Hipotensi akan memburuk keadan, harus dipertahankan tekanan perfusi paling
sedikit 70 mmHg, yang membutuhkan tekanan sistol 100-110 mmHg, pada
penderita kepala. Peningkatan vasokonstriksi tubuh secara umum menyebabkan
lebih banyak darah dialirkan ke paru, perubahan permiabilitas pembulu darah paru
berperan pada proses berpindahnya cairan ke alveolus. Kerusakan difusi oksigen
akan karbondioksida dari darah akan menimbulkan peningkatan tekanan
intracranial (TIK) lebih lanjut.
2. Peningkatan tekanan intracranial (TIK)
Tekana intrakranial dinilai berbahaya jika peningkatan hingga 15 mmHg, dan
herniasi dapat terjadi pada tekanan diatas 25 mmHg. Tekanan darah yang
mengalir dalam otak disebut sebagai tekan perfusi rerebral. Yang merupakan
komplikasi serius dengan akibat herniasi dengan gagal pernafasan dan gagal
jantung serta kematian.
3. Kejang pasca trauma
Kejang yang terjadi setelah masa trauma yang dialami pasien merupakan salah
satu komplikasi serius. Insidensinya sebanyak 10%, terjadi di awal cedera 4-25%
(dalam 7 hari cedera), terjadi terlambat 9-42% (setelah 7 hari trauma). Faktor
risikonya adalah trauma penetrasi, hematom (subdural, epidural, parenkim),
fraktur depresi kranium, kontusio serebri, glasglow coma scale (GCS) <10.
G. Pemeriksaan penunjang
1. Foto Rontgen Polos
Pada cedera kepala perlu dibuat foto rontgen kepala dan kolumna vertebralis
servikalis. Film diletakkan pada sisi lesi akibat benturan. Bila lesi terdapat di
daerah oksipital, buatkan foto anteriorposterior. Bila lesi terdapat di daerah frontal
buatkan foto posterioranterior. Bila lesi terdapat di daerah temporal, pariental atau
frontal lateral kiri, film diletakkan pada sisi kiri dan dibuat foto dari kanan ke kiri.

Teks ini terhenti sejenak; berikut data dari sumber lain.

(** * Project Control: the priorities-document core of [src/main.ts]

    A shallow embedding of the path helpers, the priorities-file parser and
    writer, the text-level synchronisation functions, the in-memory move
    operations of the dashboard, and the dashboard's write queue.

    JavaScript strings are sequences of UTF-16 code units; they are modelled
    as [list N].  Regular expressions are modelled by a small backtracking
    matcher that returns every way of matching in the engine's priority
    order, so that the first element is the match JavaScript reports. *)

From Stdlib Require Import String Ascii.
From Stdlib Require Import List NArith ZArith Bool Arith Lia.
From Stdlib Require Import Permutation DecimalString.
Import ListNotations.

Set Implicit Arguments.

(* ================================================================== *)
(** ** JavaScript strings *)
(* ================================================================== *)

Module JS.

Definition jsstring := list N.

(** String literals.  The escapes of the source's literals are kept:
    backslash-n is U+000A, backslash-r is U+000D, a doubled backslash is one
    backslash. *)
Fixpoint unescape (l : list N) : list N :=
  match l with
  | 92%N :: 110%N :: rest => 10%N :: unescape rest
  | 92%N :: 114%N :: rest => 13%N :: unescape rest
  | 92%N :: 92%N :: rest => 92%N :: unescape rest
  | c :: rest => c :: unescape rest
  | [] => []
  end.

Definition lit (s : string) : jsstring :=
  unescape (map N_of_ascii (list_ascii_of_string s)).

Fixpoint eqb (a b : jsstring) : bool :=
  match a, b with
  | [], [] => true
  | x :: a', y :: b' => N.eqb x y && eqb a' b'
  | _, _ => false
  end.

(** A string is truthy when it is not empty. *)
Definition truthy (s : jsstring) : bool :=
  match s with [] => false | _ :: _ => true end.

(** LineTerminator: LF, CR, LS, PS. *)
Definition is_line_terminator (c : N) : bool :=
  N.eqb c 10 || N.eqb c 13 || N.eqb c 8232 || N.eqb c 8233.

(** WhiteSpace and LineTerminator: what [trim] strips and what the class
    backslash-s matches. *)
Definition is_space (c : N) : bool :=
  N.eqb c 9 || N.eqb c 10 || N.eqb c 11 || N.eqb c 12 || N.eqb c 13 ||
  N.eqb c 32 || N.eqb c 160 || N.eqb c 5760 ||
  (N.leb 8192 c && N.leb c 8202) ||
  N.eqb c 8232 || N.eqb c 8233 || N.eqb c 8239 || N.eqb c 8287 ||
  N.eqb c 12288 || N.eqb c 65279.

Fixpoint trimStart (s : jsstring) : jsstring :=
  match s with
  | c :: rest => if is_space c then trimStart rest else s
  | [] => []
  end.

Definition trimEnd (s : jsstring) : jsstring := rev (trimStart (rev s)).

Definition trim (s : jsstring) : jsstring := trimEnd (trimStart s).

Fixpoint startsWith (s p : jsstring) : bool :=
  match p, s with
  | [], _ => true
  | x :: p', y :: s' => N.eqb x y && startsWith s' p'
  | _ :: _, [] => false
  end.

(** [indexOf] as a position, when the pattern occurs. *)
Fixpoint find (s p : jsstring) : option nat :=
  if startsWith s p then Some 0
  else match s with
       | [] => None
       | _ :: rest => option_map S (find rest p)
       end.

(** [s.indexOf(p)]: the first position, or -1. *)
Definition indexOf (s p : jsstring) : Z :=
  match find s p with Some i => Z.of_nat i | None => (-1)%Z end.

Fixpoint findLast (s p : jsstring) : option nat :=
  match s with
  | [] => if startsWith s p then Some 0 else None
  | _ :: rest =>
      match findLast rest p with
      | Some i => Some (S i)
      | None => if startsWith s p then Some 0 else None
      end
  end.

Kalau diduga ada fraktur basis kranii, maka dibuatkan foto basis kranii dengan
kepala menggantung dan sinar rontgen terarah tegak lurus pada garis antar
angulus mandibularis (tulang rahang bawah).

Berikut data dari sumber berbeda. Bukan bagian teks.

(** * nvwebtop: the sampling history, the sampler loop and the JSON
      endpoints of [app.py]

    The development embeds the parts of [app.py] that hold data or take
    decisions: the [history] dictionary and its update in
    [fetch_gpu_data], the text processing applied to the output of
    [nvidia-smi], and the three data endpoints [api_data], [api_stats]
    and [api_processes].  The HTML page served by [index] carries no
    logic and is left out. *)

From Stdlib Require Import ZArith QArith List String Ascii Bool Lia Sorted.
From Stdlib Require Import Relations.
From Stdlib Require Import Floats.SpecFloat.
Import ListNotations.

Local Open Scope string_scope.
Local Open Scope list_scope.

(** ** Python strings

    A [str] is modelled as a [string] whose characters are the code
    points below 256.  Only the methods the program calls are embedded:
    [str.strip()], [str.split(sep)] with a non-empty separator, the
    truth value of a string and [int(s)]. *)

Module PyStr.

(** [str.isspace] on one code point below 256: the ASCII controls
      9..13 and 28..31, the space, NEL (133) and the no-break space
      (160). *)
Definition is_space (c : ascii) : bool :=
    let n := nat_of_ascii c in
    (((9 <=? n) && (n <=? 13)) || ((28 <=? n) && (n <=? 32))
     || (n =? 133) || (n =? 160))%nat.

(** The white space that [int] accepts around a literal: as
      [is_space], without the separators 28..31. *)
Definition is_int_space (c : ascii) : bool :=
    let n := nat_of_ascii c in
    (((9 <=? n) && (n <=? 13)) || (n =? 32) || (n =? 133) || (n =? 160))%nat.

Section Strip.
Variable drop : ascii -> bool.

Fixpoint lstrip_with (s : string) : string :=
      match s with
      | String c r => if drop c then lstrip_with r else s
      | EmptyString => EmptyString
      end.

Fixpoint rstrip_with (s : string) : string :=
      match s with
      | EmptyString => EmptyString
      | String c r =>
          match rstrip_with r with
          | EmptyString => if drop c then EmptyString else String c EmptyString
          | r' => String c r'
          end
      end.

Definition strip_with (s : string) : string := rstrip_with (lstrip_with s).
End Strip.

(** [s.strip()] *)
Definition strip (s : string) : string := strip_with is_space s.

(** [bool(s)]: a string is true when it is not empty. *)
Definition truthy (s : string) : bool :=
    match s with
    | EmptyString => false
    | String _ _ => true
    end.

(** [split_from sep s skip] scans [s] from the left.  [skip] counts
      the characters of a separator occurrence that are still to be
      passed over, so the occurrences taken are the leftmost ones and do
      not overlap. *)
Fixpoint split_from (sep s : string) (skip : nat) : list string :=
    match s with
    | EmptyString => [EmptyString]
    | String c r =>
        match skip with
        | S k => split_from sep r k
        | O =>
            if prefix sep s
            then EmptyString :: split_from sep r (String.length sep - 1)
            else match split_from sep r 0 with
                 | w :: ws => String c w :: ws
                 | [] => [String c EmptyString]
                 end
        end
    end.

(** [s.split(sep)] for a non-empty [sep]. *)
Definition split (sep s : string) : list string := split_from sep s 0.

(** [sep.join(parts)] *)
Fixpoint join (sep : string) (parts : list string) : string :=
    match parts with
    | [] => EmptyString
    | [w] => w
    | w :: ws => w ++ sep ++ join sep ws
    end.

Definition is_digit (c : ascii) : bool :=
    let n := nat_of_ascii c in ((48 <=? n) && (n <=? 57))%nat.

Definition digit_value (c : ascii) : Z := Z.of_nat (nat_of_ascii c - 48).

(** The digit part of a base-10 literal: at least one digit, and an
      underscore only between two digits.  [after_digit] tells whether
      the character just read was a digit. *)
Fixpoint digits (s : string) (acc : Z) (after_digit : bool) : option Z :=
    match s with
    | EmptyString => if after_digit then Some acc else None
    | String c r =>
        if is_digit c then digits r (10 * acc + digit_value c) true
        else if Ascii.eqb c "_" then
               if after_digit then digits r acc false else None
        else None
    end.

(** [sys.int_max_str_digits]: the most digits [int] accepts in a
    literal.  The program leaves it at its default (CPython 3.11 and
    later). *)
Definition int_max_str_digits : nat := 4300.

(** The number of digits of a literal, which the limit is compared
    with: leading zeros count, underscores do not. *)
Fixpoint digit_count (s : string) : nat :=
  match s with
  | EmptyString => O
  | String c r => if is_digit c then S (digit_count r) else digit_count r
  end.

(** A literal without its sign: its digits, unless there are too many
    of them. *)
Definition literal (s : string) : option Z :=
  if (int_max_str_digits <? digit_count s)%nat then None
  else digits s 0 false.

(** [int(s)] in base 10: surrounding white space is dropped, one sign
    is allowed, then come the digits, [int_max_str_digits] of them at
    most.  [None] stands for the [ValueError] that Python raises. *)
Definition int (s : string) : option Z :=
  match strip_with is_int_space s with
  | String "-" r => option_map Z.opp (literal r)
  | String "+" r => literal r
  | t => literal t
  end.

End PyStr.

Definition nl : string := String (ascii_of_nat 10) EmptyString.

(** ** Python numbers

    An [int] is a [Z].  A [float] is an IEEE 754 binary64 number, taken
    from the specification of floating-point numbers of the standard
    library, with round-to-nearest-even. *)

Definition prec : Z := 53.
Definition emax : Z := 1024.

Definition float : Type := spec_float.

(** [float(z)], used for the literal [100] of [q * 100]. *)
Definition float_of_int (z : Z) : float := binary_normalize prec emax z 0 false.

(** [x * y] on floats: no exception, an overflow gives an infinity. *)
Definition float_mul (x y : float) : float := SFmul prec emax x y.

(** An [int] as the exact operand of a true division. *)
Definition exact_operand (z : Z) : float :=
  match z with
  | Z0 => S754_zero false
  | Zpos m => S754_finite false m 0
  | Zneg m => S754_finite true m 0
  end.

(** ** Exceptions and computations *)

(** The exceptions the embedded code can meet, all of them subclasses of
    [Exception].  [RunError] stands for whatever [subprocess.run] itself
    raises (the tool is absent, its output cannot be decoded), and
    [TimeoutExpired] for what it raises when a [timeout] runs out. *)
Inductive exn : Type :=
| IndexError
| ValueError
| ZeroDivisionError
| OverflowError
| TimeoutExpired
| RunError (what : string).

(** How a piece of code ends: with a value, with an exception, or not at
    all because it waits for ever. *)
Inductive result (A : Type) : Type :=
| Ok (a : A)
| Exc (e : exn)
| Stuck.

Arguments Ok {A} a.
Arguments Exc {A} e.
Arguments Stuck {A}.

(** Evaluation of a compound expression: left to right, stopping at the
    first part that does not give a value. *)
Definition and_then {A B : Type} (r : result A) (k : A -> result B) : result B :=
  match r with
  | Ok a => k a
  | Exc e => Exc e
  | Stuck => Stuck
  end.

Notation "'let*' x := r 'in' k" := (and_then r (fun x => k))
  (at level 10, x name, r at level 100, k at level 200).

(** [a / b] on two [int]s: the quotient correctly rounded to a float. *)
Definition int_truediv (a b : Z) : result float :=
  if (b =? 0)%Z then Exc ZeroDivisionError
  else match SFdiv prec emax (exact_operand a) (exact_operand b) with
       | S754_infinity _ => Exc OverflowError
       | q => Ok q
       end.

Arguments float_of_int : simpl never.
Arguments float_mul : simpl never.
Arguments int_truediv : simpl never.

(** [l[i]] for a non-negative index. *)
Definition item {A : Type} (l : list A) (i : nat) : result A :=
  match nth_error l i with
  | Some x => Ok x
  | None => Exc IndexError
  end.

Arguments PyStr.int : simpl never.

(** [int(s)] *)
Definition py_int (s : string) : result Z :=
  match PyStr.int s with
  | Some z => Ok z
  | None => Exc ValueError
  end.

(** [l[-n:]]: the last [n] elements, the whole list when it has fewer;
    and the whole list when [n] is 0, since [-0] is [0]. *)
Definition last_n {A : Type} (n : nat) (l : list A) : list A :=
  match n with
  | O => l
  | S _ => skipn (List.length l - n) l
  end.

(** ** The machine the program runs on *)

(** What the external tool does when it is started with a given command
    line: it ends after some seconds with a text on its standard output,
    it cannot be run at all, or it never ends. *)
Inductive tool : Type :=
| Exits (seconds : nat) (stdout : string)
| Fails (e : exn)
| Hangs.

Definition machine : Type := list string -> tool.

(** [subprocess.run(cmd, stdout=subprocess.PIPE, text=True, timeout=t)],
    giving [result.stdout].  The exit status is not looked at (there is
    no [check=True]).  With [timeout=None], which is the default, the
    call waits for the tool without limit. *)
Definition subprocess_run (m : machine) (cmd : list string)
    (timeout : option nat) : result string :=
  match m cmd, timeout with
  | Fails e, _ => Exc e
  | Exits _ out, None => Ok out
  | Exits d out, Some limit => if (limit <? d)%nat then Exc TimeoutExpired else Ok out
  | Hangs, None => Stuck
  | Hangs, Some _ => Exc TimeoutExpired
  end.

(** ** The shared state *)

(** The global [history]: a dictionary with three fixed keys, each bound
    to a list. *)
Record History : Type := mkHistory {
  timestamps : list float;
  gpu_util : list Z;
  used_mem_percent : list float
}.

(** The value [history] is bound to when the module is loaded. *)
Definition history : History := mkHistory [] [] [].

(** What the program leaves behind besides [history]: the lines it
    prints and the pauses it takes.  The text [str(e)] of an exception
    is kept as the exception itself. *)
Inductive event : Type :=
| Printed (text : string) (e : exn)
| Slept (seconds : nat).

Record World : Type := mkWorld {
  hist : History;
  trace : list event
}.

Definition world : World := mkWorld history [].

(** A statement: it reads and changes the world, and ends as a
    [result].  As in Python, what was changed before an exception stays
    changed. *)
Definition M (A : Type) : Type := World -> result A * World.

Definition ret {A : Type} (a : A) : M A := fun w => (Ok a, w).

Definition bind {A B : Type} (m : M A) (f : A -> M B) : M B :=
  fun w =>
    match m w with
    | (Ok a, w') => f a w'
    | (Exc e, w') => (Exc e, w')
    | (Stuck, w') => (Stuck, w')
    end.

(** An expression that has no effect on the world. *)
Definition pure {A : Type} (r : result A) : M A := fun w => (r, w).

(** [try: body  except Exception as e: handler] *)
Definition try_except {A : Type} (body : M A) (handler : exn -> M A) : M A :=
  fun w =>
    match body w with
    | (Exc e, w') => handler e w'
    | other => other
    end.

Declare Scope py_scope.
Delimit Scope py_scope with py.
Notation "x <- m ;; k" := (bind m (fun x => k))
  (at level 61, m at next level, right associativity) : py_scope.
Notation "m ;; k" := (bind m (fun _ => k))
  (at level 61, right associativity) : py_scope.
Local Open Scope py_scope.

Definition get_history : M History := fun w => (Ok (hist w), w).

Definition set_history (h : History) : M unit :=
  fun w => (Ok tt, mkWorld h (trace w)).

Definition emit (ev : event) : M unit :=
  fun w => (Ok tt, mkWorld (hist w) (trace w ++ [ev])).

(** [print(f"{text}{e}")] *)
Definition print (text : string) (e : exn) : M unit := emit (Printed text e).

(** [time.sleep(n)] *)
Definition sleep (n : nat) : M unit := emit (Slept n).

2. Computed Temografik Scan (CT-Scan)
Computed Temografik Scan (CT-Scan) kepala merupakan standard baku untuk
mendeteksi perdarahan intrakranial. Semua pasien dengan glasglow coma scale
(GCS) <12 sebaiknya menjalankan pemeriksaan Computed Temografik Scan
(CT-Scan), sedangkan pada pasien dengan glasglow coma scale (GCS) >12
Computed Temografik Scan (CT-Scan) dilakukan hanya dengan indikasi tertentu
seperti: nyeri kepala hebat, adanya tanda-tanda fraktur basis kranii, adanya
riwayat cedera yang berat, muntah lebih dari satu kali, penderita lansia (> 65
tahun) dengan penurunan kesadaran atau anamnesia, kejang, riwayat gangguan
vaskuler atau menggunakan obat-obat anti koagulen, rasa baal pada tubuh,
gangguan keseimbangan atau berjalan, gangguan orientasi, berbicara, membaca,
dan menulis.
3. Magnetic Resonance Imaging (MRI)
MRI adalah teknik pencitraan yang lebih sensitif dibandingkan dengan Computed
Temografik Scan (CT-Scan). Kelainan yang tidak tampak pada Computed
Temografik Scan (CT-Scan) dapat dilihat dengan Magnetic Resonance Imaging
(MRI). Namun, dibutuhkan waktu pemeriksaan lebih lama dibandingkan dengan
Computed Temografik Scan (CT-Scan) sehingga tidak sesuai dengan situasi
gawat darurat.
H. Penatalaksanaan
Menurut Sezanne C. Smeltzer & Brenda G. Bare (2013), penatalaksanaan cedera
kepala adalah :
1. Dexamethason/ kalmetason sebagai pengobatan anti edema serebral, dosis sesuai
dengan berat ringannya trauma.
2. Therapi hiperventilasi (trauma kepala berat) untuk mengurang vasodilatasi.
3. Pemberian analgetik.
4. Pengobatan antiedema dengan larutan hipertonis yaitu; manitol 20%, glukosa 40%
atau gliserol.
5. Antibiotik yang mengandung barier darah otak (pinicilin) atau untuk infeksi
anaerob diberikan metronidazole.
6. Makanan atau caioran infus dextrose 5%, aminousin, aminofel (18 jam pertama
dari terjadinya kecelakaan) 2-3 hari kemudian diberikan makanan lunak.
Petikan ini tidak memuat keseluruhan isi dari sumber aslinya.